Saved data entries:
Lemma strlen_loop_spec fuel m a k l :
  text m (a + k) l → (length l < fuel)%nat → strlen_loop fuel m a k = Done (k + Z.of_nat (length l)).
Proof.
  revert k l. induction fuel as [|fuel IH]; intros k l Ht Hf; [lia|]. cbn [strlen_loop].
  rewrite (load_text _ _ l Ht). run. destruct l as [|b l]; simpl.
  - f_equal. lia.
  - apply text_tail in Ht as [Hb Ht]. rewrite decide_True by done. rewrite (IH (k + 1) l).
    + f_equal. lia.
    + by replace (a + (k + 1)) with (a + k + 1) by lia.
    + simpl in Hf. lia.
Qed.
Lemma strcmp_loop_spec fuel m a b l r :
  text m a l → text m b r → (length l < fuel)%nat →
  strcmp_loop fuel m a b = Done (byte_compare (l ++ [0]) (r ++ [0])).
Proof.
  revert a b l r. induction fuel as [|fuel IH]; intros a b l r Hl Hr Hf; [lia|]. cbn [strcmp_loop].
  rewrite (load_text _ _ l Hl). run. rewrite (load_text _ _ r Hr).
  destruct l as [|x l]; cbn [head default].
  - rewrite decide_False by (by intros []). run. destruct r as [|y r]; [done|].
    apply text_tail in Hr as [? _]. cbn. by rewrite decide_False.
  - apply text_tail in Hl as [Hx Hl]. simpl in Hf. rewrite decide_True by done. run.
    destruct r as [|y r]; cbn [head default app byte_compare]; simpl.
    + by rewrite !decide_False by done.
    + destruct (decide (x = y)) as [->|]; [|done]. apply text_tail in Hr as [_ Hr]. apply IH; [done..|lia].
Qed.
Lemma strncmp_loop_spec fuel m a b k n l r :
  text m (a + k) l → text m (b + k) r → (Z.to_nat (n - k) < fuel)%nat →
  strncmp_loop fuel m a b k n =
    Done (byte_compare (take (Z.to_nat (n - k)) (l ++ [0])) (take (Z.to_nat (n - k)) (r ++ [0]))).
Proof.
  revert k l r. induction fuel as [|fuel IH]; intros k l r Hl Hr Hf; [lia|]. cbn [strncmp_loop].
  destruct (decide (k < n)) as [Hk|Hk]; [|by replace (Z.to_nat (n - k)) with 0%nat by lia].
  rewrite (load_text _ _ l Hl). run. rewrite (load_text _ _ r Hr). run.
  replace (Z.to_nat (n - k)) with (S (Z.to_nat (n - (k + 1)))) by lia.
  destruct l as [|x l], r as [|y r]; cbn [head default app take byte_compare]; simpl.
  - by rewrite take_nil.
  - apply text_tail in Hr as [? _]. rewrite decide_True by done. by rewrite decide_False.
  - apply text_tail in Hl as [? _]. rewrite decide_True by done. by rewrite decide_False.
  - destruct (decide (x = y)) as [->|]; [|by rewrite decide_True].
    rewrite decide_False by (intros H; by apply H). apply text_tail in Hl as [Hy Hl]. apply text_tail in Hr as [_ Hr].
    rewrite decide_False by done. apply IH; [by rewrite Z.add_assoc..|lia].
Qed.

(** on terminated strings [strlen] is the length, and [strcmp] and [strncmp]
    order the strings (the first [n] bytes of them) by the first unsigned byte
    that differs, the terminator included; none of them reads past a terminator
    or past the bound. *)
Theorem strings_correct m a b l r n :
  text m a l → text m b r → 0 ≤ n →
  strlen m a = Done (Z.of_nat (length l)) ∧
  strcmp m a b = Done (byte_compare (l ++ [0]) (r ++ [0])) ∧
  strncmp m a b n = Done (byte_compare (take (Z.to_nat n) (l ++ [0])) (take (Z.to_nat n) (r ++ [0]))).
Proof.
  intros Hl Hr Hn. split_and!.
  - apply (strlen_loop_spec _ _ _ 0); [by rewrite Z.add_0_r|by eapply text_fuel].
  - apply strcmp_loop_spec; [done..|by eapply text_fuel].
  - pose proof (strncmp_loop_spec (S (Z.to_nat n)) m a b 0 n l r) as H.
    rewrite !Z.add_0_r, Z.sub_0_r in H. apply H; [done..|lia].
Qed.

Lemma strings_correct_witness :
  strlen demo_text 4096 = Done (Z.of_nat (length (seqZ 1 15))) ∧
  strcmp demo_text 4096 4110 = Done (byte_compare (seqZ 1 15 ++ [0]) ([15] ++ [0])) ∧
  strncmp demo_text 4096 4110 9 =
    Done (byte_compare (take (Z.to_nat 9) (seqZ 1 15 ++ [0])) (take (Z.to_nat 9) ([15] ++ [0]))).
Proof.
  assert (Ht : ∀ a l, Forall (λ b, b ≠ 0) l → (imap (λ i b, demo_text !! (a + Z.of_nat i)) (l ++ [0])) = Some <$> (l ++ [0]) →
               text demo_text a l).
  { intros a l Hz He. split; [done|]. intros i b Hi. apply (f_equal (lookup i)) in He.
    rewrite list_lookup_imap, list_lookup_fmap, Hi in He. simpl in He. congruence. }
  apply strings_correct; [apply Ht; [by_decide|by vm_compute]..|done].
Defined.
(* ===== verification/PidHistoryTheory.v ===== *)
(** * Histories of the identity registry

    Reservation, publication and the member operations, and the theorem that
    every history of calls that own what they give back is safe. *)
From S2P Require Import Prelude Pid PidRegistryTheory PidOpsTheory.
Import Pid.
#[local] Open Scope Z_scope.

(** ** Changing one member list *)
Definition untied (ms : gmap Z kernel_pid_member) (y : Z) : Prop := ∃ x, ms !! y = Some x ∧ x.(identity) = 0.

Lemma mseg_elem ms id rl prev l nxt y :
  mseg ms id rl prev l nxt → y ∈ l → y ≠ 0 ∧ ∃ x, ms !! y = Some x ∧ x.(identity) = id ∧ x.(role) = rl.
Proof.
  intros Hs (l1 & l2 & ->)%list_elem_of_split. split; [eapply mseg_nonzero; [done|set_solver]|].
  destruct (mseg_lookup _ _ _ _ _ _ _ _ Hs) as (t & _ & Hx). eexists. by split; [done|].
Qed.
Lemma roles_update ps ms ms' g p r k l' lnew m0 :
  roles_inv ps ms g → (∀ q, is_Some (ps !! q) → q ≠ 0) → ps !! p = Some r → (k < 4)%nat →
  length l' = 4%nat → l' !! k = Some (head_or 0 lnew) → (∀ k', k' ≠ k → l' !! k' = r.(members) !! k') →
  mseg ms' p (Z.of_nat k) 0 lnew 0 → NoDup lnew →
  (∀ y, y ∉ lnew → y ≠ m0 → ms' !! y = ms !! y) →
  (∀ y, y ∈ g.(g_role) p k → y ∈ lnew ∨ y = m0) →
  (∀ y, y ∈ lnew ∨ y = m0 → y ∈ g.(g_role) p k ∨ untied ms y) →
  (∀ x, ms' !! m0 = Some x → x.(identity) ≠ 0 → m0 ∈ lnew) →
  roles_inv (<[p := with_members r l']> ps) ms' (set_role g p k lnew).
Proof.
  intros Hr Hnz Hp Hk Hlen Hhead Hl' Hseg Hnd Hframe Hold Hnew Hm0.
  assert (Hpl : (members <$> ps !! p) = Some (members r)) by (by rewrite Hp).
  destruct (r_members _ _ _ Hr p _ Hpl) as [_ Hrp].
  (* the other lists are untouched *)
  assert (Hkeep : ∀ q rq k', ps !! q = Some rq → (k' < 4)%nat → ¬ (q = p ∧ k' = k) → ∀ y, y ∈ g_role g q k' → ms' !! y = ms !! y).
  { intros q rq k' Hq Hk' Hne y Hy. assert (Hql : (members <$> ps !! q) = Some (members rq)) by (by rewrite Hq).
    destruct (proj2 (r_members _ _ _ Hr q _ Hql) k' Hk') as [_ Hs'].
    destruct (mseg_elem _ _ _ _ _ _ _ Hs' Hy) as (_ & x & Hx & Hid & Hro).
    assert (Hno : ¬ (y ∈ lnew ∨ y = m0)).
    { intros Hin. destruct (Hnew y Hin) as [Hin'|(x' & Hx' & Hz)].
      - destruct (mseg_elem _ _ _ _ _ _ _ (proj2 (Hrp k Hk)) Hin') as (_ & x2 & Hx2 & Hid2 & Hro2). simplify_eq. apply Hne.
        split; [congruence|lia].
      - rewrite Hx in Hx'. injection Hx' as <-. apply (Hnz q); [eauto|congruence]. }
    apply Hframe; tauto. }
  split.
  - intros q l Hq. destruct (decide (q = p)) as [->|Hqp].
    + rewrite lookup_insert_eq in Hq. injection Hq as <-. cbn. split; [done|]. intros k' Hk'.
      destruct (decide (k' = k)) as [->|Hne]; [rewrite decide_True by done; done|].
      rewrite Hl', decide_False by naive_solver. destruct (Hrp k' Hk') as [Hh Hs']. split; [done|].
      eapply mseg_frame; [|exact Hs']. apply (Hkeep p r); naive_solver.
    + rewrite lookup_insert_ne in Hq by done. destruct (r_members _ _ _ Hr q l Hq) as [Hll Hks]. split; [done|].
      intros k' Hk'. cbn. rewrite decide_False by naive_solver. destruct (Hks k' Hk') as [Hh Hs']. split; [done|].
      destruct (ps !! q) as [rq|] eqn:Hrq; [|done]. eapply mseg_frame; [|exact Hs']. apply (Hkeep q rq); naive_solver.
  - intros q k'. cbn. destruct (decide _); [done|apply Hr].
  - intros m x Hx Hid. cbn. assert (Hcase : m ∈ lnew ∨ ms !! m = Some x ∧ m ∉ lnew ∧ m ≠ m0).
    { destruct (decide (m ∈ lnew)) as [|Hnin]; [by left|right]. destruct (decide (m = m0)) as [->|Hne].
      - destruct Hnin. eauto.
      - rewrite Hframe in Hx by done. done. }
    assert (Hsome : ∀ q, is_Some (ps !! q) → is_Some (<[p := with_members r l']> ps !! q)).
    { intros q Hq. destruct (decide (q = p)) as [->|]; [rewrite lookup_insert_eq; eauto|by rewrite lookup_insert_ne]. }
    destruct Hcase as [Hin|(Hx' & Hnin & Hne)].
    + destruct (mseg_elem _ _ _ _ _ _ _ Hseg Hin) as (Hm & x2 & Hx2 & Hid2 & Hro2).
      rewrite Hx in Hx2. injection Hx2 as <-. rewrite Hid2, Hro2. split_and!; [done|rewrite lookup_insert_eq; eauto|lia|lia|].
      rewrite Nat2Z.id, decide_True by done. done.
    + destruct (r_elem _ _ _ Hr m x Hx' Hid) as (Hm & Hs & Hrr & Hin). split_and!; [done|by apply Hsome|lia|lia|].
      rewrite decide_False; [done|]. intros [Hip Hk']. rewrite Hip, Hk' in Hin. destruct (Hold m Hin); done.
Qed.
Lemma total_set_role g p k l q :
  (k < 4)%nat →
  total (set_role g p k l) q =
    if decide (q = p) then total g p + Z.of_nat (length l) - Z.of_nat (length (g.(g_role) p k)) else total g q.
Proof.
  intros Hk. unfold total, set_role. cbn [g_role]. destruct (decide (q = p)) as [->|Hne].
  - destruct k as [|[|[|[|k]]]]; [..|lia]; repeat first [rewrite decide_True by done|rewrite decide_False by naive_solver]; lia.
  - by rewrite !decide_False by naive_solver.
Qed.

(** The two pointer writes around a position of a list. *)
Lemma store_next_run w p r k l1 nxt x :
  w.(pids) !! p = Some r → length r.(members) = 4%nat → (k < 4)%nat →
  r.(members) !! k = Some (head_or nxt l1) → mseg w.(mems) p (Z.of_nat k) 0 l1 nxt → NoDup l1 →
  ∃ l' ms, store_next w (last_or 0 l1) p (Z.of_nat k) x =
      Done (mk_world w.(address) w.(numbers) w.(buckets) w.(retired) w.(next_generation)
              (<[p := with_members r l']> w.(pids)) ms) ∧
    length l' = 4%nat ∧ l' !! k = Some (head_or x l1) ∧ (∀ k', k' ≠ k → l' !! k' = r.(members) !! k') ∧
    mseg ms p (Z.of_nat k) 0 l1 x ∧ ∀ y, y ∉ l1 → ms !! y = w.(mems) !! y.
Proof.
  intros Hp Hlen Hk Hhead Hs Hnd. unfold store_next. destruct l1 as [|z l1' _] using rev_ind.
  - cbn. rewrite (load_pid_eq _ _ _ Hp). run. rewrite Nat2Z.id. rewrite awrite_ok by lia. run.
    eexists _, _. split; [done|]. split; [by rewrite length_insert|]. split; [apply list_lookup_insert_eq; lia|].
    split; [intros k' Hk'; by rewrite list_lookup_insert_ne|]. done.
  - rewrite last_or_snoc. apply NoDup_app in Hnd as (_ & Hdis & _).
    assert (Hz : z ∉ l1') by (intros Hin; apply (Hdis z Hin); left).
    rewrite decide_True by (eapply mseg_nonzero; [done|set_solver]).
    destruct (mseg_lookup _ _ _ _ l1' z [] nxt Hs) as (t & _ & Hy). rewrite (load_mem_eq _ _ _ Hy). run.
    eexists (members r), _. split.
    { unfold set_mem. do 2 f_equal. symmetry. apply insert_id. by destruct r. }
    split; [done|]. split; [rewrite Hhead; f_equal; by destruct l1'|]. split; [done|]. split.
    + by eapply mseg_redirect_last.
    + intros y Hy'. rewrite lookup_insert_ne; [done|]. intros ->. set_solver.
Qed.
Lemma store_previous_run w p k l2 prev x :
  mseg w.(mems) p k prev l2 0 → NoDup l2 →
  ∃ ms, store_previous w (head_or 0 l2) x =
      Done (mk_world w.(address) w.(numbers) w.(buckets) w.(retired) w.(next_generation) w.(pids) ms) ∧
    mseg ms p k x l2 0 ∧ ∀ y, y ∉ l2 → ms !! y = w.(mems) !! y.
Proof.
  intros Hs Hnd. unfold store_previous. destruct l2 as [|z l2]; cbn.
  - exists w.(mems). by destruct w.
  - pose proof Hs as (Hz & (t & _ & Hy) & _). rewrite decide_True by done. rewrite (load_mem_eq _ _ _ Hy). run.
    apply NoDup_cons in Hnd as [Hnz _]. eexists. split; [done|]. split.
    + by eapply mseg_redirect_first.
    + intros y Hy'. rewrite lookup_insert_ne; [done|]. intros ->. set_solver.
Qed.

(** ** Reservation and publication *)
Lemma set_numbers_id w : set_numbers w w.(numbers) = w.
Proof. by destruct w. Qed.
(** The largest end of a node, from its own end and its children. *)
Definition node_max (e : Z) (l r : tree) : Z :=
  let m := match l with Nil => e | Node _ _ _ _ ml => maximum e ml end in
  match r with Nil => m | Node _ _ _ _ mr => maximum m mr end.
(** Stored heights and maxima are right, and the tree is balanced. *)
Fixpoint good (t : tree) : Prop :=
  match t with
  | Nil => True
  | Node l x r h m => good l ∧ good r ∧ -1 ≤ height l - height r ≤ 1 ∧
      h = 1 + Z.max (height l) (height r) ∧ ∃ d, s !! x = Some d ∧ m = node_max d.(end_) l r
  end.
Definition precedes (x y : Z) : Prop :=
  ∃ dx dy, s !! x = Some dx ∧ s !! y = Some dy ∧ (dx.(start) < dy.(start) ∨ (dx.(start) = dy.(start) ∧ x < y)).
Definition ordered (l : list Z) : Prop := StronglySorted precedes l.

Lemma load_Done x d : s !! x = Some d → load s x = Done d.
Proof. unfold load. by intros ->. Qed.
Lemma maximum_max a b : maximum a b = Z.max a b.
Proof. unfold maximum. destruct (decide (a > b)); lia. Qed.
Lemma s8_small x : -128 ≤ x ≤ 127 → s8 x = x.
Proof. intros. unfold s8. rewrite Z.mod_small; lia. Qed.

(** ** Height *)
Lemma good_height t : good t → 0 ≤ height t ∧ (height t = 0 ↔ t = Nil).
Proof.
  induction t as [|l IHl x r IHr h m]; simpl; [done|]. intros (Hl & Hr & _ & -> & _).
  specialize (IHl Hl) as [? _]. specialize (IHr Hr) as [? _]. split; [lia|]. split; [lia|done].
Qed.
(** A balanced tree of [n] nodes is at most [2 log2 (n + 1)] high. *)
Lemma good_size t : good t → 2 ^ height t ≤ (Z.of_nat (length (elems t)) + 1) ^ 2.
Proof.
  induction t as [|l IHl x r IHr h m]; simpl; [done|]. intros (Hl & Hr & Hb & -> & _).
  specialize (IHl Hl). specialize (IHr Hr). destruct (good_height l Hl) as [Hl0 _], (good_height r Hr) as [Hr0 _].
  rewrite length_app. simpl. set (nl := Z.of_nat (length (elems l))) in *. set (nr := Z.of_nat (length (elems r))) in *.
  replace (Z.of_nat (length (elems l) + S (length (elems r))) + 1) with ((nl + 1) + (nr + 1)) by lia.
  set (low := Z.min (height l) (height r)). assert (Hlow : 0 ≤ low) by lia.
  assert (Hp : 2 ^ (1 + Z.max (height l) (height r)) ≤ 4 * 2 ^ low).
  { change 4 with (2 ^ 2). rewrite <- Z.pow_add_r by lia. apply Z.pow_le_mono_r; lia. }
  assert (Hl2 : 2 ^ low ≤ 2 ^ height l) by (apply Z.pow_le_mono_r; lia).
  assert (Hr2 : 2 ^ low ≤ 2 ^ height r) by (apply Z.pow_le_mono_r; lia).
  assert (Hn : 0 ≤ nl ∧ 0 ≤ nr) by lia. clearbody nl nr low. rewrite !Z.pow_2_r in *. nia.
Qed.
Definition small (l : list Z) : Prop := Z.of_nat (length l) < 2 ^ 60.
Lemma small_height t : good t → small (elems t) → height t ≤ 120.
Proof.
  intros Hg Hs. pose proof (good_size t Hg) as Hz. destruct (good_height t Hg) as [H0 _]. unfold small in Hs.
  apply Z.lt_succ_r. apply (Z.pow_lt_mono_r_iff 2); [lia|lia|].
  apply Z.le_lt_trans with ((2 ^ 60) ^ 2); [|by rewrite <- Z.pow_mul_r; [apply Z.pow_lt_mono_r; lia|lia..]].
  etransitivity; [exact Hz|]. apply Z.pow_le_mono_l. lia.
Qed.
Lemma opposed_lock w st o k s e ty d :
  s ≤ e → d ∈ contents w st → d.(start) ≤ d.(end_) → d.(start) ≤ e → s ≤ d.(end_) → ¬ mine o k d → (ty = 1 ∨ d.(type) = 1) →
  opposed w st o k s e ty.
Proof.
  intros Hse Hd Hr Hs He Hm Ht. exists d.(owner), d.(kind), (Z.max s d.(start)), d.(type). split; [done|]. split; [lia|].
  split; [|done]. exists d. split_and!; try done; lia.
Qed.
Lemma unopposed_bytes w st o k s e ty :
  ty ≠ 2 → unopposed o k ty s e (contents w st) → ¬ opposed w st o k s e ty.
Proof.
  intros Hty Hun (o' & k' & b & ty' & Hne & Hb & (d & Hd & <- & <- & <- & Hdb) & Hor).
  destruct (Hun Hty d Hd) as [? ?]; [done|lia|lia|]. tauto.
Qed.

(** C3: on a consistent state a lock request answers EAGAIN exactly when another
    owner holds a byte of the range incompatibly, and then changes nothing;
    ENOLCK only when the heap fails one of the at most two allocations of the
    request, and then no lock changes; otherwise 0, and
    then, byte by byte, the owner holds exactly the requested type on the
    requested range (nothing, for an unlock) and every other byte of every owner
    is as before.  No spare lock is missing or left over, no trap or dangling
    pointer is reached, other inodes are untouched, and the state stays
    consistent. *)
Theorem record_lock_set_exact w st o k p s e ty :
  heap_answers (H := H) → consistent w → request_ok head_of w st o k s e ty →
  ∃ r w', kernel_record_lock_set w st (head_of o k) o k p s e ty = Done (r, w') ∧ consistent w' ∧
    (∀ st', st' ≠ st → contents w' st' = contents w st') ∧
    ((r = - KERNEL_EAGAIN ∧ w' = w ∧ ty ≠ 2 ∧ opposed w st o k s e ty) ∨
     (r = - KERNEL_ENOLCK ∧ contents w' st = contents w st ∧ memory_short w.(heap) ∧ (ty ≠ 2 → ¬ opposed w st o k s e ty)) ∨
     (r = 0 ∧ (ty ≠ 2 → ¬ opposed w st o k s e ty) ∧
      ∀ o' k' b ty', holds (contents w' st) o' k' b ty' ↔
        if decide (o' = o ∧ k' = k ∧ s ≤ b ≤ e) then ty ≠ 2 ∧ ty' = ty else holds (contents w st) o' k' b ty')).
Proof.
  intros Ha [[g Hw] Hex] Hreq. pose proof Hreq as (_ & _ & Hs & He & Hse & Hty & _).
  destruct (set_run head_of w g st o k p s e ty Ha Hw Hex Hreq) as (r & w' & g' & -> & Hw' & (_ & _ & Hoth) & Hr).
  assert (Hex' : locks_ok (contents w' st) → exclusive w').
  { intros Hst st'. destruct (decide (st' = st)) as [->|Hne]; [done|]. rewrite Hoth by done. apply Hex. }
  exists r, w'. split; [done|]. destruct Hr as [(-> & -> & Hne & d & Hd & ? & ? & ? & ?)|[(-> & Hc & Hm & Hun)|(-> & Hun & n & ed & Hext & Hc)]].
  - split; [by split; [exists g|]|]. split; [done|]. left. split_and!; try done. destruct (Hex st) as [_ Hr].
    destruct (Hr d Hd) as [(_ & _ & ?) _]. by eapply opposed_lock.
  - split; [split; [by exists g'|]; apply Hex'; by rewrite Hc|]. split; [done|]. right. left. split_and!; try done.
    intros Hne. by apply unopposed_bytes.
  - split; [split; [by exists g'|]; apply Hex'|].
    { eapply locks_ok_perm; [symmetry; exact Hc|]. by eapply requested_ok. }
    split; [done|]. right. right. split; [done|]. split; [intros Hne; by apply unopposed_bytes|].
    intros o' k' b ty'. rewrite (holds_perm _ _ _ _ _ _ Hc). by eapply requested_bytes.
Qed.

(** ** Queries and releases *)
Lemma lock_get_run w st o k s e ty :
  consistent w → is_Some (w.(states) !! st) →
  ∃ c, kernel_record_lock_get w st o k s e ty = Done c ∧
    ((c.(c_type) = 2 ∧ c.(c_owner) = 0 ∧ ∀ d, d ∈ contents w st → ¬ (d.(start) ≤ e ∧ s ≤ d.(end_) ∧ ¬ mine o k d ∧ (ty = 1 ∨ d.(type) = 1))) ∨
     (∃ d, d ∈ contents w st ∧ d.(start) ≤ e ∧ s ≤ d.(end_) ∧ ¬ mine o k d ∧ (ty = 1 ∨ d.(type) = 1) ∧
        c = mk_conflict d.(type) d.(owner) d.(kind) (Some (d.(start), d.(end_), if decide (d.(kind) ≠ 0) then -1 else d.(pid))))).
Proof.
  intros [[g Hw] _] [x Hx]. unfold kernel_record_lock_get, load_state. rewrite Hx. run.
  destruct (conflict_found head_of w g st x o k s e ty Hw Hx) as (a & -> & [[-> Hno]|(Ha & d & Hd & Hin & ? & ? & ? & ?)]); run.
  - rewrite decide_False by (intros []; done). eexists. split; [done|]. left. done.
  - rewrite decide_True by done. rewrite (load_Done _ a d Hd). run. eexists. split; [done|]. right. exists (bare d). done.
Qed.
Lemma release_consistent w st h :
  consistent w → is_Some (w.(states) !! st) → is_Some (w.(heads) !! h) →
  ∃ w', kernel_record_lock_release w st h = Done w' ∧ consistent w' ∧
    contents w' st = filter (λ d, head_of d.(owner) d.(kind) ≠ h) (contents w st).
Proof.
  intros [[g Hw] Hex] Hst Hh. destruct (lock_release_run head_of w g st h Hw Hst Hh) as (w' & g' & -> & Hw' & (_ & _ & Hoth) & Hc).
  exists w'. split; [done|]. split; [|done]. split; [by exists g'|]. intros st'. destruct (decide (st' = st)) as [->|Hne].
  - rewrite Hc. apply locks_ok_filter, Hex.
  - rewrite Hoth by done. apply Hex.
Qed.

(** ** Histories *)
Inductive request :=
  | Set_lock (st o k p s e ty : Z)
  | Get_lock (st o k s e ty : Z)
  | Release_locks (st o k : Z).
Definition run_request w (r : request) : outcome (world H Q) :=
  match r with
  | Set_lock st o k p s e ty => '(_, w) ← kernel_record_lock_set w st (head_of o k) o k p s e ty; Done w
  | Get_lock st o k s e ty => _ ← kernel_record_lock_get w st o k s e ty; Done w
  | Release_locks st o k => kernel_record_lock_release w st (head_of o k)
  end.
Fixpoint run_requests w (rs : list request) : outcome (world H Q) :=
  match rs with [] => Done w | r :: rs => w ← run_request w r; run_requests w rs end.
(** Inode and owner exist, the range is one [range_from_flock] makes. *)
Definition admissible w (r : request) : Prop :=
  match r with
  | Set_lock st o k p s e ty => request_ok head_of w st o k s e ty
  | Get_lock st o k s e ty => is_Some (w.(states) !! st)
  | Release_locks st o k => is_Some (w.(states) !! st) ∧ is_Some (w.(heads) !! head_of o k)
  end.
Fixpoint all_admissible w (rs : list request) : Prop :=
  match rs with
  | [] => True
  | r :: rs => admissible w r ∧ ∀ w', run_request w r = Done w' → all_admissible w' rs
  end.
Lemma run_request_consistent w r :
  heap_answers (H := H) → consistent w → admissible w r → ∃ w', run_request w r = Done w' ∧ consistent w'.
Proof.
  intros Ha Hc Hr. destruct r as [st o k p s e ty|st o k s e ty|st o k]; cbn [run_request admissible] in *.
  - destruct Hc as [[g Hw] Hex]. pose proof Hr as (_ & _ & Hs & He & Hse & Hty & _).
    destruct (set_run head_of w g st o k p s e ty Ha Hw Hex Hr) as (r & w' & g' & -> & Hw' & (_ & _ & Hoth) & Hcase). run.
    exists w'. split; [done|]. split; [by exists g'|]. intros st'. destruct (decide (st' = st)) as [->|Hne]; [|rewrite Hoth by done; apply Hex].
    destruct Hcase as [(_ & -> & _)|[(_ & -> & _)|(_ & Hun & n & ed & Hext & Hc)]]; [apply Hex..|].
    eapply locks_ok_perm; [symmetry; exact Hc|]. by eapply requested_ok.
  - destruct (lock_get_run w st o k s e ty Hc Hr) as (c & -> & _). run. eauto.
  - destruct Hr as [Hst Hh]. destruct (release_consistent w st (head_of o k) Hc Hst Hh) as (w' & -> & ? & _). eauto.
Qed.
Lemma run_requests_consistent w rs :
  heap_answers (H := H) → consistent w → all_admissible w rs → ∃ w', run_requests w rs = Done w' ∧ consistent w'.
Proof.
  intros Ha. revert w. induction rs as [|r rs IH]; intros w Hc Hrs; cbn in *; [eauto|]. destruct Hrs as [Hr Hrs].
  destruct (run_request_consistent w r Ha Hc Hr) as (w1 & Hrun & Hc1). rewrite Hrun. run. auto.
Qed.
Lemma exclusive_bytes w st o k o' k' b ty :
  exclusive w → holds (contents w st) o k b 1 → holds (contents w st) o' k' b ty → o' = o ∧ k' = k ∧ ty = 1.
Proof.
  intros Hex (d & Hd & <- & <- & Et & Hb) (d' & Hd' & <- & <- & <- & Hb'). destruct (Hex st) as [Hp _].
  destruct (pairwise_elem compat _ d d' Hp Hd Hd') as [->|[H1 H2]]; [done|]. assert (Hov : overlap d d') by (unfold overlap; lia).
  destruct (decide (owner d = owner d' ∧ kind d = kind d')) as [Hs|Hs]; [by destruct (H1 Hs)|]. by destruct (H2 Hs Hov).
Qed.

**Activity**
The stretch of entries above that starts with the line containing "owner holds a" and goes on through the line containing "then, byte by" is to be transcribed exactly, and no other line is to be transcribed.

**Exercise solution**
    owner holds a byte of the range incompatibly, and then changes nothing;
    ENOLCK only when the heap fails one of the at most two allocations of the
    request, and then no lock changes; otherwise 0, and
    then, byte by byte, the owner holds exactly the requested type on the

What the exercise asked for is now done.